Par Barbara Chazelle, France Télévisions, Prospective et Media Lab
Pas facile pour les médias de suivre les changements d’algorithme de Facebook pour optimiser l’engagement de leurs communautés. Faut-il poster une photo ? Une vidéo ? Faire un live ? Depuis 2018, la politique de la plateforme de Mark Zuckerberg est de privilégier les contenus générant des « meaningful interactions » entre personnes plutôt que de mettre en avant les contenus des marques.
Dans ce contexte, les groupes, qui favorisent la discussion et les commentaires, sont devenus un outil intéressant, d’une part car ils remontent bien dans le newsfeed et d’autre part, car ils permettent de construire de nouvelles communautés autour de thématiques.
Le Figaro s’est lancé en février 2018 avec un groupe autour de la littérature et compte aujourd’hui près de 4440 membres, dont 3700 membres actifs. Lors de la 3ᵉ édition des 12 heures de l’agilité numérique, Marie-Amélie Putallaz qui dirige le service de journalistes social média du Figaro, a donné quelques conseils pour animer un groupe « sain et sympa ».
Pourquoi créer une communauté ?
Si les groupes Facebook remontent bien dans le fil d’actualité, ils ne sont pas de très bons vecteurs d’audience. Avec cet outil, Facebook cherche à faire passer du temps sur la plateforme à leurs utilisateurs via la discussion et non à faire circuler les internautes sur d’autres sites.
Si vous avez compris que le trafic seul n’est pas suffisant pour faire vivre une marque, les communautés sont un bon moyen de :
- Créer de la notoriété sur une thématique liée à sa marque
- Recruter des ambassadeurs
- Fidéliser
- Proposer des produits ou des services spécifiques
- Monter des opérations spéciales
Des journalistes qui aiment la discussion
L’animation d’un groupe est particulière exigeante. Bien évidemment, en interne, mieux vaut recruter des journalistes connaisseurs de la thématique du groupe en question, mais ce n’est pas suffisant. Marie-Amélie Putallaz conseille de trouver « des animateurs de communautés motivés, qui aiment la conversation sur Internet. »
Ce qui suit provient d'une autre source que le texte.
(* ===== verification/Subscription.v ===== *)
(** Package [rtt_ros2_topics]: the life of a subscribing stream
    ([ros_subscription.hpp]).

    The executor of [rclcpp] takes a message from the middleware for a subscription it
    holds a reference to, and then calls the callback, which is a method of the channel
    element. Another thread may destroy the element, which gives up its own reference
    to the subscription and waits for nobody. A step is one of these actions; a call of
    a method of a destroyed element is the state [Crashed].

    The middleware keeps the messages that were received and not yet taken in a queue
    of the depth the constructor asks for ([Topics.qos_of]); when it is full, a new
    message takes the place of the oldest one. *)

From S2P Require Import Prelude RclcppAction RttServices RosNode Topics.
Local Open Scope list_scope.

Section Subscription.
Context {T : Type}.
(** The policy the stream was created with. *)
Variable policy : ConnPolicy.

(** The executor: idle, or between taking a message and the end of the callback. *)
Inductive executor_state := Idle | Taken (msg : T).

Record system := MkSystem {
  alive : bool;  (** the channel element exists, and with it its reference [subscription_] *)
  middleware : list T;  (** received and not yet taken *)
  executor_ : executor_state;
  channel : list T;  (** what [write] passed on to the port, in order *)
  arrived : list T;  (** every message that arrived while there was a subscription *)
  overrun : nat  (** how many of them were replaced in the queue *) }.

Inductive subscription_state := Running (s : system) | Crashed.

(** The element right after its construction. *)
Definition created : system := MkSystem true [] Idle [] [] 0.

(** A message arrives at the queue of the subscription. *)
Definition arrive (x : T) (s : system) : system :=
  let queue := middleware s ++ [x] in
  MkSystem (alive s) (keep_last (depth_of policy) queue) (executor_ s) (channel s) (arrived s ++ [x])
    (overrun s + (length queue - depth_of policy)).

(** [write] of the message into the channel. *)
(* [rtt_ros2_topics/include/orocos/rtt_ros2_topics/ros_subscription.hpp:66-69] callback *)
Definition callback (msg : T) (s : system) : subscription_state :=
  if alive s
  then Running (MkSystem (alive s) (middleware s) Idle (channel s ++ [msg]) (arrived s) (overrun s))
  else Crashed.

(** The destructor is the default one: [subscription_] is released. A subscription
    nobody else holds is gone with its messages. *)
(* [rtt_ros2_topics/include/orocos/rtt_ros2_topics/ros_subscription.hpp:64-64] RosSubscriptionChannelElement *)
Definition RosSubscriptionChannelElement_dtor (s : system) : system :=
  MkSystem false [] (executor_ s) (channel s) (arrived s) (overrun s).

(** The executor finds a subscription only while its owner keeps it. *)
Inductive subscription_step : subscription_state -> subscription_state -> Prop :=
| Arrive x s : alive s = true -> subscription_step (Running s) (Running (arrive x s))
| Take x l s : alive s = true -> executor_ s = Idle -> middleware s = x :: l ->
    subscription_step (Running s)
      (Running (MkSystem (alive s) l (Taken x) (channel s) (arrived s) (overrun s)))
| Call x s : executor_ s = Taken x -> subscription_step (Running s) (callback x s)
| Destroy s : alive s = true -> subscription_step (Running s) (Running (RosSubscriptionChannelElement_dtor s)).

Definition subscription_reachable : subscription_state -> Prop := rtc subscription_step (Running created).

(** The message the executor holds. *)
Definition in_hand (e : executor_state) : list T := match e with Idle => [] | Taken x => [x] end.

(** The messages the subscription has dealt with. *)
Definition seen (s : system) : list T := channel s ++ in_hand (executor_ s).

(** While the element exists, the queue holds the newest messages that arrived, and [seen]
    are messages that arrived before them, without those that were replaced in the queue;
    the last of these is in [seen] when the queue is empty. *)
Record received (s : system) (before : list T) : Prop := {
  received_all : arrived s = before ++ middleware s;
  received_order : sublist (seen s) before;
  received_overrun : length before = length (seen s) + overrun s;
  received_newest : middleware s = [] -> last (seen s) = last before;
  received_depth : length (middleware s) <= depth_of policy }.

Definition delivered (st : subscription_state) : Prop :=
  match st with
  | Running s =>
      if alive s then exists before, received s before else sublist (seen s) (arrived s)
  | Crashed => True
  end.

Lemma arrive_received x s before :
  received s before ->
  received (arrive x s)
    (before ++ take (length (middleware s ++ [x]) - depth_of policy) (middleware s ++ [x])).
Proof.
  intros [Ha Ho Hl Hn Hd]. pose proof (depth_of_pos policy) as Hp. split; unfold seen; cbn.
  - rewrite Ha, <- app_assoc, <- app_assoc. f_equal. apply keep_last_split.
  - by apply sublist_inserts_r.
  - unfold seen in Hl. rewrite !length_app, length_take, !length_app in *. cbn. lia.
  - intros E. apply (f_equal last) in E. rewrite keep_last_last, last_snoc in E by done. done.
  - apply keep_last_length.
Qed.

Lemma step_delivered st st' : subscription_step st st' -> delivered st -> delivered st'.
Proof.
  intros Hs. destruct Hs as [x s Ha|x l s Ha He Hm|x s He|s Ha]; cbn.
  - rewrite Ha. intros (before & R). by eexists; apply arrive_received.
  - rewrite Ha. intros (before & [Hall Ho Hl Hn Hd]). exists (before ++ [x]).
    unfold seen in *. rewrite He, app_nil_r in *. rewrite Hm in *. split; cbn.
    + rewrite Hall. by rewrite <- app_assoc.
    + by apply sublist_app.
    + unfold seen. cbn. rewrite !length_app. cbn. lia.
    + intros _. unfold seen. cbn. by rewrite !last_snoc.
    + cbn in Hd. lia.
  - unfold callback. destruct (alive s) eqn:Ha; cbn; [|done].
    intros (before & [Hall Ho Hl Hn Hd]). exists before.
    unfold seen in *. rewrite He in *. cbn in *. by split; unfold seen; cbn; rewrite ?app_nil_r.
  - rewrite Ha. intros (before & [Hall Ho _ _ _]). unfold seen in *. cbn. rewrite Hall.
    by apply sublist_inserts_r.
Qed.

Lemma reachable_delivered st : subscription_reachable st -> delivered st.
Proof.
  apply (rtc_ind_r delivered).
  - exists []. split; cbn; [done..|lia].
  - intros s1 s2 _ Hst Hd. by eapply step_delivered.
Qed.

(** Destruction while the executor is not at work. *)
Inductive synchronised_step : subscription_state -> subscription_state -> Prop :=
| Synchronised st st' : subscription_step st st' ->
    (forall s, st = Running s -> executor_ s <> Idle -> st' <> Running (RosSubscriptionChannelElement_dtor s)) ->
    synchronised_step st st'.

Definition synchronised_safe (st : subscription_state) : Prop :=
  match st with Running s => alive s = true \/ executor_ s = Idle | Crashed => False end.

Lemma synchronised_step_safe st st' :
  synchronised_step st st' -> synchronised_safe st -> synchronised_safe st'.
Proof.
  intros [a b Hs Hd]. destruct Hs as [x s Ha|x l s Ha He Hm|x s He|s Ha]; cbn; intros H.
  - by left.
  - by left.
  - unfold callback. destruct H as [Ha|Hi]; [|congruence]. rewrite Ha. cbn. by left.
  - destruct (executor_ s) eqn:He; [by right|]. exfalso. by apply (Hd s eq_refl); [rewrite He|].
Qed.

(** A message is taken and the element destroyed before the callback. *)
Lemma crash_reachable (x : T) : subscription_reachable Crashed.
Proof.
  eapply rtc_l; [by apply (Arrive x)|]. eapply rtc_l.
  { apply (Take x []); [done|done|]. exact (keep_last_fits _ [x] (depth_of_pos policy)). }
  eapply rtc_l; [by apply Destroy|]. eapply rtc_l; [by apply (Call x)|]. apply rtc_refl.
Qed.

Lemma received_same_length {A} (l1 l2 : list A) : sublist l1 l2 -> length l1 = length l2 -> l1 = l2.
Proof.
  intros Hs. induction Hs as [|x l1 l2 Hs IH|x l1 l2 Hs IH]; intros Hl; [done|..]; cbn in Hl.
  - f_equal. apply IH. lia.
  - apply sublist_length in Hs. lia.
Qed.

(** C14 -- In every reachable state the port has been given messages that arrived, in the order of their arrival and each at most once. While the stream exists, the middleware holds the newest messages that arrived, at most the depth the stream was created with; the newest message is always in the queue, with the executor or the last one the port was given; and as long as the queue has never overflowed, no message is missing. But the destruction of the stream does not wait for the executor: if it comes between the moment the executor takes a message and its call of the callback, the callback runs on the destroyed channel element, while a destruction at a moment when the executor is not at work never leads there. Publishing streams are protected from this by cancel; subscribing streams have no such protection. *)
Theorem subscription_callback_race (x : T) :
  (forall s, subscription_reachable (Running s) -> sublist (channel s) (arrived s)) /\
  (forall s, subscription_reachable (Running s) -> alive s = true ->
     middleware s `suffix_of` arrived s /\ length (middleware s) <= depth_of policy /\
     last (channel s ++ in_hand (executor_ s) ++ middleware s) = last (arrived s) /\
     (overrun s = 0 -> arrived s = channel s ++ in_hand (executor_ s) ++ middleware s)) /\
  subscription_reachable Crashed /\
  ~ rtc synchronised_step (Running created) Crashed.
Proof.
  split_and!.
  - intros s Hr. pose proof (reachable_delivered _ Hr) as Hd. cbn in Hd.
    assert (sublist (channel s) (seen s)) as Hc by (by apply sublist_inserts_r).
    destruct (alive s); [|by trans (seen s)]. destruct Hd as (before & [Hall Ho _ _ _]).
    rewrite Hall. apply sublist_inserts_r. by trans (seen s).
  - intros s Hr Ha. pose proof (reachable_delivered _ Hr) as Hd. cbn in Hd. rewrite Ha in Hd.
    destruct Hd as (before & [Hall Ho Hl Hn Hd]). rewrite app_assoc. fold (seen s).
    split_and!; [by exists before|done| |].
    + rewrite Hall. destruct (middleware s) as [|y l]; [rewrite !app_nil_r; auto|].
      by rewrite !last_app_cons.
    + intros E. rewrite Hall. rewrite (received_same_length _ _ Ho); [done|lia].
  - by apply (crash_reachable x).
  - intros Hr. assert (synchronised_safe (Running created)) as H0 by (by left).
    change (synchronised_safe Crashed). revert H0. induction Hr; eauto using synchronised_step_safe.
Qed.
End Subscription.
Il faudra aussi en mobiliser en nombre suffisant (une CM et 2 journalistes pour le Club de lecture du Figaro), car il faut toujours avoir un œil sur ce qui se passe dans le groupe, soir et week-end compris. Pas question de laisser la conversation déraper !
« On a encore une vision très top down du journalisme. Dans un groupe, le journaliste se met au même niveau que les autres membres et accepte de s’engager y compris dans un post qu’il n’a pas écrit. J’ai vu beaucoup de groupes se créer en même dans que le nôtre, mais qui se sont arrêtés quelques mois plus tard à cause de ce manque de goût pour la discussion », alerte Marie-Amélie Putallaz.
Côté communauté, le recrutement s’est d’abord fait avec des amis et des proches intéressés par le sujet, ce qui a permis d’avoir un environnement bienveillant dès le départ. L’idée est d’engager un maximum les membres du groupe, mais aussi de les valoriser selon leur profil et envies pour qu’ils retirent quelque chose de positif de l’expérience. L’attribution de badges peut être une option. Au Figaro, on délègue volontiers la modération et une partie de l’animation aux membres les plus assidus. Personne n’a jamais demandé de rémunération selon la responsable social media du journal.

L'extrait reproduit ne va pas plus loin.